Al margen de las declaraciones de Urkullo, que sólo ponen en evidencia el triste déficit democrático en el que vive el País Vasco, en mi opinión el PNV debería seguir gobernando en aquel territorio durante los próximos cuatro años. Así es si creemos en la democracia -un hombre, un voto- y evitamos senderos tramposos.

El PNV ganó las elecciones del pasado domingo. Obtuvo más escaños que el segundo partido. La suma de los votos nacionalistas es superior a la de los llamados constitucionalistas, una vez despreciados los despreciables votos nulos. Sin embargo, la suma de los escaños de los constitucionalistas es mayor que la de los nacionalistas. Cosas extravagantes de nuestro sistema electoral.

En realidad, tanto PNV como PSE están legitimados para reclamar el gobierno vasco. Si es el socialista Patxi López será porque el parlamento vasco así lo ha querido. ¿Hay que recordarle a Urkullo que se trata de un sistema parlamentario, representativo (por eso el desajuste entre votos y escaños), y no presidencialista? Supongo que decirle esto al presidente del PNV es como hablarle de las amapolas y los lirios del campo: le importa un pito, porque él lleva otro discurso pre-elaborado: el del tradicional victimismo nacionalista. Si López gobierna no será ningún golpe institucional, sino simplemente la consecuencia del engranaje democrático. Nunca lo entenderá Urkullo, salvo cuando le convenga a él.

Lo mismo le pasa al PP. Lo de esta gente es de psiquiátrico. Embriagados -borrachos perdidos- por la clarísima victoria en Galicia, dicen que también han triunfado en Euskadi, y encumbran a Basagoiti como héroe -¿será por darle en los morros a María San Gil?-. Hay que ser lelo... o tener muy poca vergüenza. Porque si perder dos escaños y tres puntos porcentuales puede considerarse una victoria, es que son más trileros de lo que uno pensaba. Que ya es decir. En su partido sabrán de tanto tejemaneje... Aguirre, Aznar, toda la tropa, no guardan los cuchillos... los están afilando. A Rajoy le salva la victoria gallega y que hay elecciones europeas a la vista. Nunca este incoherente había respirado tan bien y tan seguido. ¿Incoherente? Sí: fue él quien dijo que debía gobernar la lista más votada. Por coherencia: el PNV.

¿Y Patxi López?
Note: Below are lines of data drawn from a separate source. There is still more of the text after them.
Lemma wakeUp_notes pod x pv : notes (wakeUp cfg pod x pv) (λ _, VWakeUp x pv) anything.
Proof.
  intros acc Q Hok Herr. unfold wakeUp, try_. simpl.
  intros [e|]; simpl; [by apply Herr|]. intros [e|]; simpl; [by apply Herr|by apply Hok].
Qed.

Lemma takeClusterFromPool_notes ns pool :
  notes (takeClusterFromPool ns pool) (λ c, VClaim (cluster_key c)) anything.
Proof.
  intros acc Q Hok Herr. unfold takeClusterFromPool. simpl.
  intros [u|e]; simpl; [|destruct (api_not_found e); by apply Herr].
  intros [items|e]; simpl; [|by apply Herr].
  set (l := filter _ items).
  apply wp_bind. apply (wp_mono _ _ _ (λ acc' _, acc' = acc)).
  2: { destruct l; simpl; done. }
  intros acc' i ->. destruct (l !! _) as [[name body]|]; simpl; [|by apply Herr].
  intros [os|e]; simpl; [|by apply Herr].
  intros [body'|e]; simpl; [|by apply Herr]. by apply (Hok (mkCluster name ns body')).
Qed.

(** Sequencing through [guard]. *)
Lemma wp_guard_quiet {A} wr cl (p : E A) (k : A → M frame) P acc Q :
  quiet p P →
  (∀ e, Q acc (mkFrame wr cl (Some e) 0 (ignoreTerminal e))) →
  (∀ a, wp resp visible_of (k a) acc Q) →
  wp resp visible_of (guard wr cl p k) acc Q.
Proof.
  intros Hp Herr Hk. unfold guard. apply wp_bind, Hp. intros [a|e] _; [apply Hk|apply Herr].
Qed.
(** A worker that is not seen by the history has an older claim. *)
Lemma in_work_spec ws id : id ∈ in_work ws ↔ ∃ i w, ws !! i = Some w ∧ org w = id.
Proof.
  unfold in_work. rewrite elem_of_list_to_set, list_elem_of_fmap. split.
  - intros ([i w] & -> & Hw%elem_of_map_to_list). by exists i, w.
  - intros (i & w & Hw & <-). exists (i, w). split; [done|]. by apply elem_of_map_to_list.
Qed.

Lemma recreating_spec st id k : k ∉ recreating st id →
  k ∉ recreated st ∧ (k = id → rows st !! id = None → ∀ i w, workers st !! i = Some w → org w ≠ id).
Proof.
  unfold recreating. destruct (rows st !! id) eqn:Hr; [done|]. case_bool_decide as Hw.
  - intros [? ?]%not_elem_of_union. split; [done|]. intros ->. set_solver.
  - intros ?. split; [done|]. intros -> _ i w Hi <-. apply Hw, in_work_spec. by exists i, w.
Qed.

(** Changing a row that no worker owns, or in a way its owner tolerates. *)
Lemma owns_insert st t w :
  (rows st !! org w = None → t !! org w = None) →
  (∀ r, rows st !! org w = Some r → ∃ r', t !! org w = Some r' ∧
     LeaseUntil r' = LeaseUntil r ∧ (SyncedAt r = None → SyncedAt r' = None) ∧
     Version r ≤ Version r' ∧ (Version r' = Version r → Disabled r' = Disabled r)) →
  ∀ c ws fl re, owns cfg st w → owns cfg (mkState c t ws fl re) w.
Proof.
  intros Hn Ht c ws fl re [Hr|(r & Hr & Hl & Hs & Hv & Hd)]; [left; by apply Hn|].
  destruct (Ht r Hr) as (r' & Hr' & Hl' & Hs' & Hv' & Hd'). right. exists r'. simpl.
  split_and!; [done|congruence|auto|lia|]. intros Heq. rewrite Hd' by lia. apply Hd. lia.
Qed.

Lemma owns_same st t w : t !! org w = rows st !! org w → ∀ c ws fl re, owns cfg st w → owns cfg (mkState c t ws fl re) w.
Proof. intros Heq c ws fl re H. unfold owns in *. simpl. by rewrite Heq. Qed.

Lemma Inv_tick st d :
  0 < d → (∀ i w, workers st !! i = Some w → clock st + d ≤ deadline cfg w) →
  Inv cfg st → Inv cfg (mkState (clock st + d) (rows st) (workers st) (fleet st) (recreated st)).
Proof.
  intros Hd Hdl [Hk Ho Hu Hf]. split; simpl; [done| |done|done].
  intros i w Hw Hre. specialize (Ho i w Hw Hre) as [Ho [Ht Hp]]. specialize (Hdl i w Hw).
  split; [by apply (owns_same st)|]. split; [simpl; lia|done].
Qed.

Lemma Inv_upsert st id disabled :
  Inv cfg st →
  Inv cfg (mkState (clock st) (UpsertOrganizationStatus (clock st) id disabled (rows st)).2
         (workers st) (fleet st) (recreating st id)).
Proof.
  intros [Hk Ho Hu Hf]. split; simpl.
  - intros k r. lookup_case E; [|eauto]. destruct (rows st !! k); intros [= <-]; done.
  - intros i w Hw [Hre Hnew]%recreating_spec. specialize (Ho i w Hw Hre) as [Ho Ht]. split; [|done].
    apply (owns_insert st); [| |done].
    + intros Hr. destruct (decide (id = org w)) as [->|Hne]; [by destruct (Hnew eq_refl Hr i w Hw)|].
      by rewrite lookup_insert_ne.
    + intros r Hr. lookup_case E.
      * rewrite Hr. eexists. split; [done|]. simpl. split_and!; try done;
          destruct (Disabled r), disabled; simpl; (lia || done).
      * rewrite Hr. eexists. split; [done|]. split_and!; (lia || done).
  - intros i j w w' Hi Hj [Hre _]%recreating_spec. by apply (Hu i j w w').
  - intros k r. lookup_case E; [|intros ? [? _]%recreating_spec; by apply Hf].
    destruct (rows st !! k); intros [= <-]; done.
Qed.

Lemma Inv_delete st id :
  Inv cfg st → Inv cfg (mkState (clock st) (DeleteOrganizationStatus id (rows st)) (workers st) (fleet st) (recreated st)).
Proof.
  intros [Hk Ho Hu Hf]. unfold DeleteOrganizationStatus. split; simpl; [..|done|].
  - intros k r [_ Hr]%lookup_delete_Some. by apply Hk.
  - intros i w Hw Hre. destruct (Ho i w Hw Hre) as [Hown Ht]. split; [|done].
    destruct (decide (id = org w)) as [->|Hne]; [left; simpl; by rewrite lookup_delete_eq|].
    apply (owns_same st); [by rewrite lookup_delete_ne|done].
  - intros k r [_ Hr]%lookup_delete_Some. by apply Hf.
Qed.
Lemma poll_loop_described n id i acc :
  Forall (λ s, isClusterAvailable cnpg s = false) acc →
  wp resp described_of (poll_loop cnpg d n id i) acc (λ l r,
    match r with
    | Ok _ => ∃ l' s, l = l' ++ [s] ∧ isClusterAvailable cnpg s = true ∧
        Forall (λ s, isClusterAvailable cnpg s = false) l'
    | Err _ => Forall (λ s, isClusterAvailable cnpg s = false) l
    end).
Proof.
  revert i acc. induction n as [|n IH]; intros i acc Hacc; cbn [poll_loop]; [simpl; intros e; done|].
  apply (wp_perform _ (Ticker i)). intros [e|]; cbn [described_of]; [done|].
  apply (wp_perform _ (DescribePostgresCluster id)). intros [cl|e]; cbn [described_of]; [|done].
  destruct (isClusterAvailable cnpg (cl_Status cl)) eqn:Ha; [by exists acc, (cl_Status cl)|].
  apply (wp_perform _ Elapsed). intros el. cbn [described_of]. apply IH.
  apply Forall_app. by rewrite Forall_singleton.
Qed.

(** The poll that releases held connections succeeds exactly on the first
    available status it sees, the same predicate that decides to hold: every
    status before was not available, and it never succeeds without one. *)
Theorem poll_ends_on_first_available n id tr r
    (Hrun : runs resp (waitUntilAvailable cnpg d n id) tr r) :
  match r with
  | Ok _ => ∃ l s, described tr = l ++ [s] ∧ isClusterAvailable cnpg s = true ∧
      Forall (λ s, isClusterAvailable cnpg s = false) l
  | Err _ => Forall (λ s, isClusterAvailable cnpg s = false) (described tr)
  end.
Proof.
  exact (wp_sound _ _ [] _ _ _ (poll_loop_described n id _ [] ltac:(constructor)) Hrun).
Qed.

Lemma double_interval_spec steps limit x :
  0 < x → x ≤ 2 * Z.quot limit 2 → limit = 2 * Z.quot limit 2 →
  double_interval steps limit x = Z.min limit (x * 2 ^ Z.of_nat steps).
Proof.
  intros Hx Hle Heven. revert x Hx Hle. induction steps as [|k IH]; intros x Hx Hle.
  { simpl. lia. }
  rewrite Nat2Z.inj_succ, Z.pow_succ_r by lia.
  assert (Hp : 1 ≤ 2 ^ Z.of_nat k) by (apply (Z.pow_le_mono_r 2 0); lia).
  cbn [double_interval]. destruct (Z.ltb_spec x limit); [|nia].
  destruct (Z.leb_spec (Z.quot limit 2) x); [nia|].
  rewrite IH by lia. nia.
Qed.

(** The polling interval is the initial one, doubled every five seconds and
    capped by the larger of itself and one second. *)
Lemma statusPollInterval_spec initial elapsed :
  0 < initial → 0 ≤ elapsed →
  statusPollInterval initial elapsed =
  Z.min (Z.max initial Second) (initial * 2 ^ Z.quot elapsed (5 * Second)).
Proof.
  intros Hi He. unfold statusPollInterval.
  assert (Hq : 0 ≤ Z.quot elapsed (5 * Second)) by (apply Z.quot_pos; unfold Second; lia).
  assert (Hp : 1 ≤ 2 ^ Z.quot elapsed (5 * Second)) by (apply (Z.pow_le_mono_r 2 0); lia).
  destruct (Z.le_gt_cases Second initial) as [Hl|Hl].
  - replace (Z.max initial Second) with initial by lia.
    assert (Hd : ∀ k, double_interval k initial initial = initial).
    { intros [|k]; simpl; [done|]. by rewrite Z.ltb_irrefl. }
    rewrite Hd. nia.
  - replace (Z.max initial Second) with Second by lia.
    assert (Hs : Z.quot Second 2 = 500000000) by done.
    rewrite double_interval_spec; [|lia|unfold Second in *; lia|unfold Second in *; lia].
    by rewrite Z2Nat.id by done.
Qed.
Lemma outbound_handed_over_or_closed_witness :
  accept.2 = Ok (BackendSession "b1") ∨ NClosed ∈ notes accept.1.1.
Proof.
  apply (outbound_handed_over_or_closed true _ _ _ _ br accept_runs).
  vm_compute. do 4 right. left.
Defined.

Lemma error_replies_witness :
  replies (notes refuse.1.1) =
  [ErrorResponse "FATAL" "57P01" "branch is hibernated, reactivate it to continue"].
Proof. exact (error_replies true _ _ _ _ refuse_runs). Defined.

(** Every GSS request is answered, though [gssDone] is there to answer one. *)
Theorem gss_answered_every_time :
  length (List.filter (λ e, match e with ev (Send _ NoResponse) _ => true | _ => false end)
    (exec resp (world (Ok tt)) tt (InitSession true [Ok GSSEncRequest; Ok GSSEncRequest; Ok SSLRequest]
       [Ok Terminate])).1.1) = 2%nat.
Proof. vm_compute. reflexivity. Qed.
End Witness.
(* ===== verification/PgValues.v ===== *)
(** * PostgreSQL's text values in JSON: [services/gateway/serverless/types.go]

    How a value that PostgreSQL answers in its text format becomes a JSON value,
    and how the parameters of a request become arguments of a query.  An array
    is read in one pass over its literal; [fuel] is its length.  The errors of
    [parsePgArray] are only compared with nil.  An object that was decoded is
    the list of its members in the order of their keys, which is the order in
    which [encoding/json] and [fmt] write a map. *)

From stdpp Require Import pretty.
From S2P Require Import Prelude GoStrings GoFloat.

#[local] Open Scope Z_scope.
#[local] Open Scope go_scope.

(** ** Values *)

(** The dynamic types of [any] that occur; [VSlice None] is a nil slice, and
    [VRaw] is [json.RawMessage]. *)
Inductive value :=
| VNil
| VBool (b : bool)
| VInt (n : Z)
| VInt64 (n : Z)
| VFloat (f : float64)
| VString (s : string)
| VNumber (s : string)
| VRaw (s : string)
| VSlice (l : option (list value))
| VMap (m : list (string * value)).

(** [json.Marshal] with the text of its error, [strconv.FormatFloat(v, 'f', -1, 64)] and [%v] of a
    [float64]. *)
Class Encoding := {
  Marshal : value → res string string;
  FormatFloat : float64 → string;
  PrintFloat : float64 → string
}.

(** [append] to a nil slice. *)
Definition slice_of {A} (l : list A) : option (list A) := match l with [] => None | _ => Some l end.

(** ** Types *)

Definition oidBool : Z := 16.
Definition oidInt2 : Z := 21.
Definition oidInt4 : Z := 23.
Definition oidInt8 : Z := 20.
Definition oidFloat4 : Z := 700.
Definition oidFloat8 : Z := 701.
Definition oidJSON : Z := 114.
Definition oidJSONB : Z := 3802.

Definition arrayElemOID (oid : Z) : option Z :=
  if oid =? 1000 then Some oidBool
  else if oid =? 1005 then Some oidInt2
  else if oid =? 1007 then Some oidInt4
  else if oid =? 1016 then Some oidInt8
  else if oid =? 1021 then Some oidFloat4
  else if oid =? 1022 then Some oidFloat8
  else if oid =? 199 then Some oidJSON
  else if oid =? 3807 then Some oidJSONB
  else if (oid =? 1009) || (oid =? 1015) || (oid =? 1231) then Some 0
  else None.

(** ** From PostgreSQL *)

Definition convertFloat (text : string) : value :=
  if bool_decide (text = "NaN" ∨ text = "Infinity" ∨ text = "-Infinity") then VString text
  else match ParseFloat text with Some f => VFloat f | None => VString text end.

(** [convertTextValue] of a type that is not an array's. *)
Definition convert_scalar (text : string) (typeOID : Z) : value :=
  if typeOID =? oidBool then VBool (bool_decide (text = "t"))
  else if (typeOID =? oidInt2) || (typeOID =? oidInt4) then
    match ParseInt10 text with Some n => VInt n | None => VString text end
  else if typeOID =? oidInt8 then VString text
  else if (typeOID =? oidFloat4) || (typeOID =? oidFloat8) then convertFloat text
  else if (typeOID =? oidJSON) || (typeOID =? oidJSONB) then VRaw text
  else VString text.

(** A quoted element: its text, and what follows the closing quote. *)
Fixpoint quoted (s : string) : string * string :=
  match s with
  | EmptyString => (EmptyString, EmptyString)
  | String c t =>
      match t with
      | String d u =>
          if bool_decide (c = backslash) then let '(x, rest) := quoted u in (String d x, rest)
          else if bool_decide (c = double_quote) then (EmptyString, t)
          else let '(x, rest) := quoted t in (String c x, rest)
      | EmptyString =>
          if bool_decide (c = double_quote) then (EmptyString, EmptyString) else (String c EmptyString, EmptyString)
      end
  end.

Definition unquoted_byte (c : ascii) : bool := negb (bool_decide (c = ","%char) || bool_decide (c = "}"%char)).

(** One element, a nested array being read by [inner].  An element of an array
    is not an array of another type, so [convert_scalar] converts it. *)
Definition element (inner : string → option (list value * string)) (elemTypeOID : Z) (s : string) : option (value * string) :=
  match s with
  | EmptyString => None
  | String c t =>
      if bool_decide (c = "{"%char) then '(nested, rest) ← inner t; Some (VSlice (slice_of nested), rest)
      else if bool_decide (c = double_quote) then
        let '(text, rest) := quoted t in Some (convert_scalar text elemTypeOID, rest)
      else
        let token := take_while unquoted_byte s in
        Some (if bool_decide (token = "NULL") then VNil else convert_scalar token elemTypeOID, drop_while unquoted_byte s)
  end.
Su legítimo interés en gobernar parece haberle cegado. ¿Qué apoyo sincero puede esperar del PP? ¿Se ha preguntado por qué le apoya el PP? Sólo y exclusivamente para que no gobiernen los nacionalistas. Nada más. Conseguido ese fin, su legislatura va a ser un calvario que, además, desgastará al gobierno de la nación. Lo que le faltaba a Zapatero.

El PNV no tiene mayoría absoluta ni contando con los votos de los demás nacionalistas. Precisamente en esta situación es donde el PSE tiene la clave de la gobernabilidad.

Con Ibarretxe en minoría en la lehendakaritza, Patxi López, desde su poderosa oposición, puede frenar las ambiciones secesionistas y, a la vez, reconducir la política vasca hacia territorios menos crispados.

Unos territorios que en el País Vasco se resumen en la muerte definitiva de ETA.